それにこの神のように、自分の国に留まらず活動している神もいる。

妖怪も外から流れてくる者はいるが、この国の妖怪が外へ出たという話は聞かない。

 

 

 桜子 「確かにそれも浪漫があって良いと思うけど・・

     この国にしか無い物だって、あったりするのよ。
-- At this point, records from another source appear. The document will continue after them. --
Definition switched : world :=
  {| bin := [("go", Link "go1.20"); ("go1.20", File [])];
     sdk := [("go1.20", Directory); ("go1.20/.unpacked-success", File [])];
     environ := environ scenario;
     go_version := go_version scenario;
     external := dl_steps;
     fault := no_fault;
     stdout := [] |}.

(** [installed_1_20]: as [switched], but the main version is in use. *)
Definition installed_1_20 : world := with_bin switched [("go1.20", File [])].

(** [dangling]: the link [go] points at [go1.19], whose binary is gone. *)
Definition dangling : world :=
  with_bin switched [("go", Link "go1.19"); ("go1.20", File [])].

(** [modern]: the main toolchain is a release of the [go1.21.0] naming. *)
Definition modern : world :=
  {| bin := bin installed_1_20;
     sdk := sdk installed_1_20;
     environ := environ scenario;
     go_version := Ok ("go version go1.21.0 linux/amd64" ++ LF)%string;
     external := dl_steps;
     fault := no_fault;
     stdout := [] |}.

(** [full_disk]: as [switched] with [go1.19] installed too, on a disk on
    which no link can be created any more. *)
Definition full_disk : world :=
  {| bin := [("go", Link "go1.20"); ("go1.19", File []); ("go1.20", File [])];
     sdk := [("go1.19", Directory); ("go1.19/.unpacked-success", File []);
             ("go1.20", Directory); ("go1.20/.unpacked-success", File [])];
     environ := environ scenario;
     go_version := go_version scenario;
     external := dl_steps;
     fault := fun o => if creates_link o then Some "no space left on device" else None;
     stdout := [] |}.

(* ================================================================= *)
(** ** list *)

Section Listing.

Variable versionLess : string -> string -> bool.

(** [utf8.RuneCountInString], by which [fmt] measures the width of what
    it pads; it is a function of the library. *)
Variable RuneCountInString : string -> nat.

Fixpoint blanks (n : nat) : string :=
  match n with
  | O => ""
  | S n' => String " " (blanks n')
  end.

(** The verb [%-10s]: the string, then blanks up to a width of ten. *)
Definition pad10 (s : string) : string :=
  (s ++ blanks (10 - RuneCountInString s))%string.

(** [strings.HasPrefix]. *)
Definition HasPrefix (s prefix : string) : bool :=
  has_prefix (bytes prefix) (bytes s).

(** The [switch] of lines 126 to 134: the first case that holds gives the
    annotation, and [downloaded] is asked only when the two cases before
    it fail. *)
Definition annotation (local : local) (version : string) (sdk : fsx)
  : prog string :=
  if String.eqb version (main local) then Ret " (main)"
  else if negb (contains local version) then Ret " (not installed)"
  else
    present <- downloaded version sdk ;;
    Ret (if negb present then " (missing SDK)" else "").

(** The body of the loop for a version that has the prefix (lines 126 to
    141). *)
Definition list_line (local : local) (version : string) (sdk : fsx)
  : prog unit :=
  extra <- annotation local version sdk ;;
  let prefix := if String.eqb version (current local) then "*" else " " in
  printf (prefix ++ " " ++ pad10 version ++ extra ++ LF)%string.

(** The loop of lines 121 to 142. *)
Fixpoint list_loop (local : local) (versions : list string) (only : string)
         (sdk : fsx) : prog unit :=
  match versions with
  | [] => Ret tt
  | version :: rest =>
      (if negb (HasPrefix version only) then Ret tt
       else list_line local version sdk) ;;
      list_loop local rest only sdk
  end.

(** [list] from line 109 on, for the flags that package [flag] has parsed
    from the arguments and without [-all]: the versions printed are
    those of the snapshot.  With [-all] they are those of go.dev, and
    the loop is [list_loop] on them. *)
Definition list_local (only : string) (gobin sdk : fsx) : prog (result unit) :=
  local <-? localVersions versionLess gobin ;;
  list_loop local (list_ local) only sdk ;;
  Ret (Ok tt).

End Listing.

(** The calls that print. *)
Definition prints (o : op) : bool :=
  match o with
  | Op c => match c with Print _ => true | _ => false end
  end.

(** The calls that change the bin or the sdk directory itself. *)
Definition touches (o : op) : bool :=
  match o with
  | Op c =>
      match c with
      | Symlink _ _ _ | Remove _ _ | RemoveAll _ _ => true
      | _ => false
      end
  end.

Definition fsx_eqb (a b : fsx) : bool :=
  match a, b with
  | GoBin, GoBin | SdkDir, SdkDir => true
  | _, _ => false
  end.

(** The only changes [use] may make to a directory: the link [go] of the
    bin directory is removed or created. *)
Definition relinks (gobin : fsx) (o : op) : bool :=
  match o with
  | Op c =>
      match c with
      | Remove d name => fsx_eqb d gobin && String.eqb name "go"
      | Symlink d _ newname => fsx_eqb d gobin && String.eqb newname "go"
      | RemoveAll _ _ => false
      | _ => true
      end
  end.

(** The number of blanks of a string. *)
Definition count_blanks (s : string) : nat :=
  List.length (filter (fun c => Ascii.eqb c " ") (bytes s)).

(** The line [list] prints for a version, read off the in-memory state. *)
Definition mem_line (RuneCountInString : string -> nat) (l : local) (w : world)
           (version : string) : string :=
  let extra :=
    if String.eqb version (main l) then " (main)"
    else if negb (contains l version) then " (not installed)"
    else
      match fault w (Op (Stat SdkDir ("go" ++ version ++ "/.unpacked-success")%string)),
            lookup ("go" ++ version ++ "/.unpacked-success")%string (sdk w) with
      | None, Some _ => ""
      | _, _ => " (missing SDK)"
      end in
  ((if String.eqb version (current l) then "*" else " ")
     ++ " " ++ pad10 RuneCountInString version ++ extra ++ LF)%string.

(** The calls that remove a tree. *)
Definition removes_all (o : op) : bool :=
  match o with
  | Op c => match c with RemoveAll _ _ => true | _ => false end
  end.

(** The bytes a version may consist of. *)
Definition version_byte (c : ascii) : bool :=
  in_range "0" "9" c || existsb (Ascii.eqb c) (bytes ".rcbeta").

(** [offline]: as [installed_1_20], with no process that can be started
    but [go version]. *)
Definition offline : world :=
  {| bin := bin installed_1_20;
     sdk := sdk installed_1_20;
     environ := environ scenario;
     go_version := go_version scenario;
     external := dl_steps;
     fault := fun o => match o with
                       | Op c => match c with
                                 | Run _ _ => Some "network is unreachable"
                                 | _ => None
                                 end
                       end;
     stdout := [] |}.
(** * uma-tools: the template-based image parser and the skill resolver

    A shallow embedding of the screenshot-to-record pipeline of
    [TemplateBasedImageParser] (template search, calibration, region
    projection, field parsing) and of the skill resolver of the
    application ([findMatchingSkills] and the tier bonus), with the
    properties of its specification stated and settled against the code.

    Conventions.
    - A JavaScript number is a rational ([Q], compared with [==]); pixel
      coordinates, lengths and counters that the code keeps integral are
      [Z] or [nat].  [Math.round x] is [floor (x + 1/2)].
    - A JavaScript string holding text (recognized text, display names) is
      the list of its UTF-16 code units ([jsstring]); property names and
      skill identifiers, which the code only builds from ASCII literals and
      decimal numbers, are [string].
    - A plain object used as a dictionary is a [gmap string _]; a missing
      property is [None].
    - The host capabilities that the code drives but does not own
      (correlation of a resized template, text recognition,
      [String.prototype.toLowerCase]) are section variables, total
      functions: a failure inside one of them is outside this model.
    - A [while] loop, and the rescheduled [binarySearchScale], is a
      function with fuel that returns [None] only when the fuel runs out;
      each is shown to end by its own guard within the fuel it is given. *)

From Stdlib Require Import ZArith QArith Qround Qminmax Lqa Lia List Bool.
From stdpp Require Import base option list strings pretty gmap fin_maps.

Local Open Scope Z_scope.

(** ** Numbers *)

Definition Qltb (a b : Q) : bool := negb (Qle_bool b a).

Definition Math_round (q : Q) : Z := Qfloor (q + (1 # 2))%Q.

Definition Math_min (a b : Q) : Q := if Qle_bool a b then a else b.
Definition Math_max (a b : Q) : Q := if Qle_bool a b then b else a.

(** ** Strings as sequences of UTF-16 code units *)

Definition char := N.
Definition jsstring := list char.

Definition code (a : Ascii.ascii) : char := Ascii.N_of_ascii a.

Fixpoint lit (s : string) : jsstring :=
  match s with
  | EmptyString => []
  | String a s' => code a :: lit s'
  end.

(** Character classes of the regular expressions in the source:
    [\d] is [0-9], [[A-Z]] the ASCII capitals, [\w] is [[A-Za-z0-9_]],
    [\s] the ECMAScript white space and line terminators. *)

Definition isDigit (c : char) : bool := ((48 <=? c) && (c <=? 57))%N.
Definition isUpper (c : char) : bool := ((65 <=? c) && (c <=? 90))%N.
Definition isLower (c : char) : bool := ((97 <=? c) && (c <=? 122))%N.
Definition isWord (c : char) : bool :=
  isUpper c || isLower c || isDigit c || (c =? 95)%N.

Definition isSpace (c : char) : bool :=
  (((9 <=? c) && (c <=? 13)) || (c =? 32) || (c =? 160) || (c =? 5760)
   || ((8192 <=? c) && (c <=? 8202)) || (c =? 8232) || (c =? 8233)
   || (c =? 8239) || (c =? 8287) || (c =? 12288) || (c =? 65279))%N.

(** [String.prototype.trim] *)
Fixpoint trimStart (s : jsstring) : jsstring :=
  match s with
  | c :: s' => if isSpace c then trimStart s' else s
  | [] => []
  end.

Definition trimEnd (s : jsstring) : jsstring := rev (trimStart (rev s)).
Definition trim (s : jsstring) : jsstring := trimEnd (trimStart s).

(** [s.startsWith(p)] on code units *)
Fixpoint startsWith (p s : jsstring) : bool :=
  match p, s with
  | [], _ => true
  | a :: p', b :: s' => (a =? b)%N && startsWith p' s'
  | _ :: _, [] => false
  end.

Definition endsWith (p s : jsstring) : bool := startsWith (rev p) (rev s).

(** [s.includes(p)] *)
Fixpoint includes (s p : jsstring) : bool :=
  startsWith p s ||
  match s with
  | [] => false
  | _ :: s' => includes s' p
  end.

(** [parseInt] on a run of decimal digits *)
Definition digitValue (c : char) : Z := Z.of_N c - 48.

Definition parseInt (digits : jsstring) : Z :=
  fold_left (fun acc c => 10 * acc + digitValue c) digits 0.

(** ** Field parser *)

(** [text.match(/(\d{3,4})/)]: the leftmost position where three digits
    start, extended greedily by a fourth. *)
Fixpoint match_digits_3_4 (text : jsstring) : option jsstring :=
  match text with
  | [] => None
  | a :: rest =>
      match rest with
      | b :: c :: tl =>
          if isDigit a && isDigit b && isDigit c then
            match tl with
            | d :: _ => if isDigit d then Some [a; b; c; d] else Some [a; b; c]
            | [] => Some [a; b; c]
            end
          else match_digits_3_4 rest
      | _ => match_digits_3_4 rest
      end
  end.

Definition parseStat (text : jsstring) : Z :=
  match match_digits_3_4 text with
  | Some m => parseInt m
  | None => 0
  end.

(** [text.match(/([A-Z])/)] *)
Fixpoint match_upper (text : jsstring) : option jsstring :=
  match text with
  | [] => None
  | c :: rest => if isUpper c then Some [c] else match_upper rest
  end.

Definition parseAptitude (text : jsstring) : jsstring :=
  match match_upper text with
  | Some m => m
  | None => lit "G"
  end.

(** ** The output record *)

Record Stats := { speed : Z; stamina : Z; power : Z; guts : Z; wisdom : Z }.
Record Track := { turf : jsstring; dirt : jsstring }.
Record Distance :=
  { sprint : jsstring; mile : jsstring; medium : jsstring; long : jsstring }.
Record Style :=
  { front : jsstring; pace : jsstring; late : jsstring; end_ : jsstring }.
Record Aptitudes := { track : Track; distance : Distance; style : Style }.

Record ParsedUmaData := {
  outfit : jsstring;
  name : jsstring;
  stats : Stats;
  aptitudes : Aptitudes;
  skills : list jsstring
}.

(** The ten aptitude values of a record, in the order of the source. *)
Definition aptitudeValues (d : ParsedUmaData) : list jsstring :=
  let a := aptitudes d in
  [ turf (track a); dirt (track a);
    sprint (distance a); mile (distance a); medium (distance a);
    long (distance a);
    front (style a); pace (style a); late (style a); end_ (style a) ].

(** A call either returns or throws; [message] is [error.message]. *)
Inductive completion (A : Type) :=
  | Returned (a : A)
  | Threw (message : string).
Arguments Returned {A} a.
Arguments Threw {A} message.

(** What the engine reports for [undefined.match(...)]. *)
Definition undefined_match_message : string :=
  "Cannot read properties of undefined (reading 'match')".

(** The extracted-field dictionary: region name to recognized text. *)
Abbreviation ExtractedData := (gmap string jsstring).

(** The property name [`skill_${skillIndex}`]. *)
Definition skillKey (skillIndex : nat) : string :=
  "skill_" +:+ pretty skillIndex.

Definition truthy (s : jsstring) : bool :=
  match s with [] => false | _ => true end.

(** [x || fallback] on a string-valued property. *)
Definition or_else (v : option jsstring) (fallback : jsstring) : jsstring :=
  match v with
  | Some s => if truthy s then s else fallback
  | None => fallback
  end.

(** The loop [while (data[`skill_${skillIndex}`] !== undefined)] of
    [parseExtractedData]; [None] only when the fuel runs out. *)
Fixpoint collectSkills (fuel : nat) (data : ExtractedData)
    (skillIndex : nat) (skills : list jsstring) : option (list jsstring) :=
  match data !! skillKey skillIndex with
  | None => Some skills
  | Some skillText =>
      match fuel with
      | O => None
      | S fuel' =>
          collectSkills fuel' data (S skillIndex)
            (if truthy skillText && truthy (trim skillText)
             then skills ++ [trim skillText] else skills)
      end
  end.

(** [parseStat(data.k)] and [parseAptitude(data.k)]: calling [.match] on a
    missing property throws. *)
Definition statField (data : ExtractedData) (k : string) : option Z :=
  parseStat <$> data !! k.
Definition aptitudeField (data : ExtractedData) (k : string)
  : option jsstring :=
  parseAptitude <$> data !! k.

Definition parseFields (data : ExtractedData) (sk : list jsstring)
  : option ParsedUmaData :=
  sp ← statField data "speed";
  st ← statField data "stamina";
  po ← statField data "power";
  gu ← statField data "guts";
  wi ← statField data "wit";
  tu ← aptitudeField data "turf_aptitude";
  di ← aptitudeField data "dirt_aptitude";
  spr ← aptitudeField data "sprint_aptitude";
  mi ← aptitudeField data "mile_aptitude";
  me ← aptitudeField data "medium_aptitude";
  lo ← aptitudeField data "long_aptitude";
  fr ← aptitudeField data "front_aptitude";
  pa ← aptitudeField data "pace_aptitude";
  la ← aptitudeField data "late_aptitude";
  en ← aptitudeField data "end_aptitude";
  Some {|
    outfit := or_else (data !! "uma_outfit") [];
    name := or_else (data !! "uma_name") (lit "Unknown Uma");
    stats := {| speed := sp; stamina := st; power := po; guts := gu;
                wisdom := wi |};
    aptitudes := {|
      track := {| turf := tu; dirt := di |};
      distance := {| sprint := spr; mile := mi; medium := me; long := lo |};
      style := {| front := fr; pace := pa; late := la; end_ := en |} |};
    skills := sk |}.

(** [parseExtractedData]: the fields are parsed first (and may throw), the
    skills are collected after; [None] only when the fuel of the skills
    loop runs out. *)
Definition parseExtractedData (data : ExtractedData)
  : option (completion ParsedUmaData) :=
  match parseFields data [] with
  | None => Some (Threw undefined_match_message)
  | Some d =>
      sk ← collectSkills (S (size data)) data 1%nat [];
      Some (Returned {| outfit := outfit d; name := name d; stats := stats d;
                        aptitudes := aptitudes d; skills := sk |})
  end.

(** ** Regions of the reference layout *)

Module DataRegion.
Inductive kind := stats | aptitudes | skills | name.
Record t := mk {
  name_ : string;
  x : Z;
  y : Z;
  width : Z;
  height : Z;
  type : kind
}.
End DataRegion.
」

 紅曜 「ふむ。 この国には妖怪の楽園があると聞く。

     外から来る者は楽園を求めて、ここで生まれた者は・・」

 桜子 「他所の妖怪なんて、地元から逃げてきたようなのばっかりじゃない。

     それに、楽園なんて興味無いわ。

     その楽園だって、この国から――

 

 

逃げ出した妖怪達が住まう場所なのかもしれない。

・・この国の連中はつくづく動かないなぁと思った。

こんな世知辛い世の中になっても、世界へ飛び出そうという妖怪や神は居なかった。

逆に自分の国に楽園を作り、そこに閉じこもってしまったのだ。

 

 

 桜子 「あの結界以外にも、何かに縛られているのかもしれないわね。

     この国の妖怪や神様も。 もちろん私も。」

 紅曜 「ふむ。 今回はちょっと様子を見に来てみただけだったけど、

     この国には私の知らない何かが隠されているのかもしれない。

     そういったものを探すのが最近の趣味でねぇ。

     今日は帰るけど、きっとまた来るわ。」

 

 桜子 「あんたと顔を合わせたら、震え上がるんじゃ無いかしらこっちの神様。

     信仰度的に。」

 

 

規模は違えど、桜子と同じような活動をしている異国の神は

月の光の中へと消えていった。

 

 

 桜子 「青は藍より出でて藍より青し

     この国の中で生まれたもうひとつの世界はどうなのかしら。」

 

 

楽園に逃げ込んだ者、その楽園を目指してこの国を訪れる者。

妖怪や神の行き着く先がこの国なのか、

それともこの国自体がもうひとつの大きな結界なのか。

桜子はそんな事を考えながら、ここ一番の満月を眺めていた。

 

 

 

 

 

ドラゴンテールの遊星

○紅曜 計都(Kuyou Keito)

 

異国の神様。

朔と望を操る程度の能力を持つ。

 

陽気でフレンドリーな南方の神様。

古来より大きな信仰を集め、現在でも世界各地から信仰を集め続けている。

その能力は、日食と月食を起こしあらゆる妖怪を無力化してしまうほどである。

 

自分を信仰する国の人間達が世界各地に広がり始めた事に影響され、

世界中を転々とし始めたが特に目的意識というものは無い。

珍しいものや謎解きが好き。

説明
・オリキャラしかいない東方project系二次創作のようなものです。